• [Task description]
Please keep to the lines below from the one with "Record conn_inv (s" through the one with "ci_closed : AddrConn.td", and restate them word for word, ends included.

━━━━━ The data

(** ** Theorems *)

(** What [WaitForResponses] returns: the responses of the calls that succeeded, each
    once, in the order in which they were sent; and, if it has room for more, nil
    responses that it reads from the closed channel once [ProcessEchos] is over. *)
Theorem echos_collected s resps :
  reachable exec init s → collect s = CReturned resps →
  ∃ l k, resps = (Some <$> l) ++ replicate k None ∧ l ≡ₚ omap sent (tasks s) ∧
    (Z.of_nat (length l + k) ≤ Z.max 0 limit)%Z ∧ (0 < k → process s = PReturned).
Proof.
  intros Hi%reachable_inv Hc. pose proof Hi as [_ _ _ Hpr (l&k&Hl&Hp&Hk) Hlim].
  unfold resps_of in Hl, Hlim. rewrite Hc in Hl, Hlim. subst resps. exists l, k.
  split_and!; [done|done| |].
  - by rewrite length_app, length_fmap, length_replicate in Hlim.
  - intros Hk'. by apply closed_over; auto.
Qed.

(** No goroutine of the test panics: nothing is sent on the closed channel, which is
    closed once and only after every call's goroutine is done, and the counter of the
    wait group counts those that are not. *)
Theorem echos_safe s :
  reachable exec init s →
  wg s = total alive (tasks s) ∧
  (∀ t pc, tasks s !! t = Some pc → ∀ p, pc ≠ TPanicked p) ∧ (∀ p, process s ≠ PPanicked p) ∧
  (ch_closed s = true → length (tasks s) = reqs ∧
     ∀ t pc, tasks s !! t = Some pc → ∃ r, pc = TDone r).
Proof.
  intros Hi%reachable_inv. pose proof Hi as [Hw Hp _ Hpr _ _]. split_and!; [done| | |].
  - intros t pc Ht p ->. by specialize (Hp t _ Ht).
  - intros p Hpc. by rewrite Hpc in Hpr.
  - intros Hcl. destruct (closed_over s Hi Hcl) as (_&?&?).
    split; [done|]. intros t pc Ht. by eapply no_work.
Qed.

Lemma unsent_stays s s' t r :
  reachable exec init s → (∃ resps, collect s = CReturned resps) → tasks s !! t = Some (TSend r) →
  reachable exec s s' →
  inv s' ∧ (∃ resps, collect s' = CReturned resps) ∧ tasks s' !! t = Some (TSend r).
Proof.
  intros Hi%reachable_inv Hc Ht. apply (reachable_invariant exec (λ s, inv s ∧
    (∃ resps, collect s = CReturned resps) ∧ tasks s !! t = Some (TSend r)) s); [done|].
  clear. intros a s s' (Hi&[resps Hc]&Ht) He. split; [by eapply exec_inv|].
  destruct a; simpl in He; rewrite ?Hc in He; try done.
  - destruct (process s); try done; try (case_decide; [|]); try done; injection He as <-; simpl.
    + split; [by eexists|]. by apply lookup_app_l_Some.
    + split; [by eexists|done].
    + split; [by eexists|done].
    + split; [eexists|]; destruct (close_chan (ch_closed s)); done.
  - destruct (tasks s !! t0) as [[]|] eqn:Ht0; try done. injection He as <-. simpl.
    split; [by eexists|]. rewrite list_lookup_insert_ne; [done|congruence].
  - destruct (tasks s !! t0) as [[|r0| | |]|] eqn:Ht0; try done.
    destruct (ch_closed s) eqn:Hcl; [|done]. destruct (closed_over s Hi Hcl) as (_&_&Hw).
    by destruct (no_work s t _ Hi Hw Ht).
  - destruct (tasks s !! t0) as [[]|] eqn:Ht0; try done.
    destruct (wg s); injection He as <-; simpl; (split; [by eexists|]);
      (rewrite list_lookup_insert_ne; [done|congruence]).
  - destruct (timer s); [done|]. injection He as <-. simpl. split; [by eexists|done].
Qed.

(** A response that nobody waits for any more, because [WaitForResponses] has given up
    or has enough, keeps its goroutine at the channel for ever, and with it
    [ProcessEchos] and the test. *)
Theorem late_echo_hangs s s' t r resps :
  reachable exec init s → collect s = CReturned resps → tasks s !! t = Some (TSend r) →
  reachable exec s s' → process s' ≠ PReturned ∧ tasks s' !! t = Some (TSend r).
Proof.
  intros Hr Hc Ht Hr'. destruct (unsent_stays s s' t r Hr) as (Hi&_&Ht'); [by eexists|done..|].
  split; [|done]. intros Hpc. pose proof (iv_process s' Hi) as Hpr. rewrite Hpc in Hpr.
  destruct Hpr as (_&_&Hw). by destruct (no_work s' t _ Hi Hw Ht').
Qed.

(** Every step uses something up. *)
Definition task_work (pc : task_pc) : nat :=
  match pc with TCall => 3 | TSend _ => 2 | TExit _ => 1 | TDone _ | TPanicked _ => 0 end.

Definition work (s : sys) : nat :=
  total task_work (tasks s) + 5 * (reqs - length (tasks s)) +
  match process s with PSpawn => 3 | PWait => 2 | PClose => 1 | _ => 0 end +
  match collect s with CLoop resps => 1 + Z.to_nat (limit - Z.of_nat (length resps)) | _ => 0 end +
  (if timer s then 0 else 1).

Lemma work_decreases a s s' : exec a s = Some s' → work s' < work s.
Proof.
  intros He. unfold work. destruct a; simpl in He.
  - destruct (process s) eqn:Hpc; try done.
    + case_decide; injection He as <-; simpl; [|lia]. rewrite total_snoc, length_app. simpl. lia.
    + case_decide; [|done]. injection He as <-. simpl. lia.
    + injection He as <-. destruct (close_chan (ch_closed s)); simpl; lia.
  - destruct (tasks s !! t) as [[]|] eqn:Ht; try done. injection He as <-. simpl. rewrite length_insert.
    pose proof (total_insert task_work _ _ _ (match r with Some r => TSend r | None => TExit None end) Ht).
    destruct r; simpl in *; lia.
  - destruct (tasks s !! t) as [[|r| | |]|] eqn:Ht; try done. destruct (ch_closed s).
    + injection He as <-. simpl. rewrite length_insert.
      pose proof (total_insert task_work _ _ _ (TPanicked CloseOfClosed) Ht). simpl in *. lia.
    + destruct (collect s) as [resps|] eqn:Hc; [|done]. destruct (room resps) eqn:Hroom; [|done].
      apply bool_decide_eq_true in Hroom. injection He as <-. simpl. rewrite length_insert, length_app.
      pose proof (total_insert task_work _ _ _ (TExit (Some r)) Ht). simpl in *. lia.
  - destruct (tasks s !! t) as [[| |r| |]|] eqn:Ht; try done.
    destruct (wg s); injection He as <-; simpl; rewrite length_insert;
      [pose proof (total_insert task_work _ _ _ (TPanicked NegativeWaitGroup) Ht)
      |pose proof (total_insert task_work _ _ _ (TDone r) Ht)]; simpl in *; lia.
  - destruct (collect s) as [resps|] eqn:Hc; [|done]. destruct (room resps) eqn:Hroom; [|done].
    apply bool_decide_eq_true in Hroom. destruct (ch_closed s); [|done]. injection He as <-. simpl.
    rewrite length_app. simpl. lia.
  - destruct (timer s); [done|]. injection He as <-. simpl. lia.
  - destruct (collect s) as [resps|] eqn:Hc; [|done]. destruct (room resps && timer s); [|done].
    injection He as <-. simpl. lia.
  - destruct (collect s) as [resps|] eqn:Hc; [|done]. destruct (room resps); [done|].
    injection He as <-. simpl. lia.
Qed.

━━━━━━━━━━
━━━━━ The data

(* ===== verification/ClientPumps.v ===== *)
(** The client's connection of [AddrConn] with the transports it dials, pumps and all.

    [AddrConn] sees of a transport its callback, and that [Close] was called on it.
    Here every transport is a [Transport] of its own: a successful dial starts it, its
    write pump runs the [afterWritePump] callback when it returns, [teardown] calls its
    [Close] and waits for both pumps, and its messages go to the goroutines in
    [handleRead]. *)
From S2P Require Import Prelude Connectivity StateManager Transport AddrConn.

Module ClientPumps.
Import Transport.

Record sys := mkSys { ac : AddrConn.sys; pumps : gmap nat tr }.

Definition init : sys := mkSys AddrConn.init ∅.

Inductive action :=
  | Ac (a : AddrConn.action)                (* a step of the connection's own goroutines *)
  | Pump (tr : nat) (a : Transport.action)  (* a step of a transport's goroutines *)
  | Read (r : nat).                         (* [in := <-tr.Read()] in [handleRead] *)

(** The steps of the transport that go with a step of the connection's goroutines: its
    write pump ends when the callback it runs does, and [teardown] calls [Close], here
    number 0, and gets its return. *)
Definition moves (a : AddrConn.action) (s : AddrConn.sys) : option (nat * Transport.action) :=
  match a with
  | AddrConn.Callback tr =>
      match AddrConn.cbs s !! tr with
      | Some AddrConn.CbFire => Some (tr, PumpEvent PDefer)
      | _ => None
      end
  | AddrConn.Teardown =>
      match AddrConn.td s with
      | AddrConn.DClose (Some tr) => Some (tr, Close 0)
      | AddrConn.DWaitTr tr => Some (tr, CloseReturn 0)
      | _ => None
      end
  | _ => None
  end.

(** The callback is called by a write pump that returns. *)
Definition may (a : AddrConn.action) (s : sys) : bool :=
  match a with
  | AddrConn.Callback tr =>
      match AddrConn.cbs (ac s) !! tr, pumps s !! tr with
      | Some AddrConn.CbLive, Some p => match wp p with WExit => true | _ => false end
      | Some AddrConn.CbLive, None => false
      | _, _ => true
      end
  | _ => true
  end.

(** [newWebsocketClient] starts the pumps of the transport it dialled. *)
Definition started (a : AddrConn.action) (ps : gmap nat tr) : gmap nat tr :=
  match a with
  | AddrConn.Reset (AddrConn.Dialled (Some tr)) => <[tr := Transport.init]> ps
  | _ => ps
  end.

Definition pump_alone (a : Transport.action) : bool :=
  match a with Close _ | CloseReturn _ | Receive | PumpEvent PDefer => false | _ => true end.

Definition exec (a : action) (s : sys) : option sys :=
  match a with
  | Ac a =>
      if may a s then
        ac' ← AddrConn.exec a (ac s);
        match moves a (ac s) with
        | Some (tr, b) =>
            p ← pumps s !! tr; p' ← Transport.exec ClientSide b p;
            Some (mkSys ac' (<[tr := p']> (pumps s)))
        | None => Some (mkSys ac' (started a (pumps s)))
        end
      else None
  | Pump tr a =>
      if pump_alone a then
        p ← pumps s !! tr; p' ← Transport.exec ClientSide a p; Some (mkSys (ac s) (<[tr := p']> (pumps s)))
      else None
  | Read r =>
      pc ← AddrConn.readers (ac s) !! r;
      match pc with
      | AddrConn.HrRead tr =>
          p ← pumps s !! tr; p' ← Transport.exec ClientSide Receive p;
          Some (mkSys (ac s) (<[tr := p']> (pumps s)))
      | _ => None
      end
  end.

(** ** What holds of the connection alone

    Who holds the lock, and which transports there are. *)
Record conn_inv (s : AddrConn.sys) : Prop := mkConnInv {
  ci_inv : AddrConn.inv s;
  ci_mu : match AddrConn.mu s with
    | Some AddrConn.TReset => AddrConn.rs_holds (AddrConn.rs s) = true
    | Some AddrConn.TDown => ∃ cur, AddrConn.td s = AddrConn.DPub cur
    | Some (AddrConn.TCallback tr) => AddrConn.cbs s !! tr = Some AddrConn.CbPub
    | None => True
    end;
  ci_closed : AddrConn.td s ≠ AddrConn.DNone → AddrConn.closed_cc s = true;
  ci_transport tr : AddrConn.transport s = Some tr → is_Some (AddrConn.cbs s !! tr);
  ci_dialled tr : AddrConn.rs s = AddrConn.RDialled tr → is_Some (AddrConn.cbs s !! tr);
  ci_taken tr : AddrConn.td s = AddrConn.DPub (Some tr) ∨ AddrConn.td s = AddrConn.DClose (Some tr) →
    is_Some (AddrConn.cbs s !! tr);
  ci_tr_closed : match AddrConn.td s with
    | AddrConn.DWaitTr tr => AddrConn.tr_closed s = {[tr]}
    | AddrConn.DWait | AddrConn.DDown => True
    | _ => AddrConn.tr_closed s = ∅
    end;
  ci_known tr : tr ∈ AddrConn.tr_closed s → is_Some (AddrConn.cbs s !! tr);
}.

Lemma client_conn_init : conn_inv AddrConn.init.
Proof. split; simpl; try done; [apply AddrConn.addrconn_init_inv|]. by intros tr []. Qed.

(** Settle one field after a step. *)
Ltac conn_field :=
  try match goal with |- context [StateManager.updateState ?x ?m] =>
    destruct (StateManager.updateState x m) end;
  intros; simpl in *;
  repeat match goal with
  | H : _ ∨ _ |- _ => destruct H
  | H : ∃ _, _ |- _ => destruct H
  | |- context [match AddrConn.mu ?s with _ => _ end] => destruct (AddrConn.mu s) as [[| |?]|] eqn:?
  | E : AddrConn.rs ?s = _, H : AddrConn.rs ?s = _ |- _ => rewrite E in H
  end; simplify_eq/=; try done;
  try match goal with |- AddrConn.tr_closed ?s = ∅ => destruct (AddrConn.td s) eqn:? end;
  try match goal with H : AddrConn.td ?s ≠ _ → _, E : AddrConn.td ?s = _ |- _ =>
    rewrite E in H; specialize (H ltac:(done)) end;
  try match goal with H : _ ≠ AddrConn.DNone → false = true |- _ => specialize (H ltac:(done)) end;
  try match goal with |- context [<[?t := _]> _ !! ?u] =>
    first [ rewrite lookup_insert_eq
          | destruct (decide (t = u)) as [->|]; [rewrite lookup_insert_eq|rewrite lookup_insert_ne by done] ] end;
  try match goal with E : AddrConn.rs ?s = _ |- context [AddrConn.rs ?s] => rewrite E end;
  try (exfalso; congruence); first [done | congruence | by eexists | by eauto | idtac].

━━━━━━━━━━

• [Answer to this problem]
Record conn_inv (s : AddrConn.sys) : Prop := mkConnInv {
  ci_inv : AddrConn.inv s;
  ci_mu : match AddrConn.mu s with
    | Some AddrConn.TReset => AddrConn.rs_holds (AddrConn.rs s) = true
    | Some AddrConn.TDown => ∃ cur, AddrConn.td s = AddrConn.DPub cur
    | Some (AddrConn.TCallback tr) => AddrConn.cbs s !! tr = Some AddrConn.CbPub
    | None => True
    end;
  ci_closed : AddrConn.td s ≠ AddrConn.DNone → AddrConn.closed_cc s = true;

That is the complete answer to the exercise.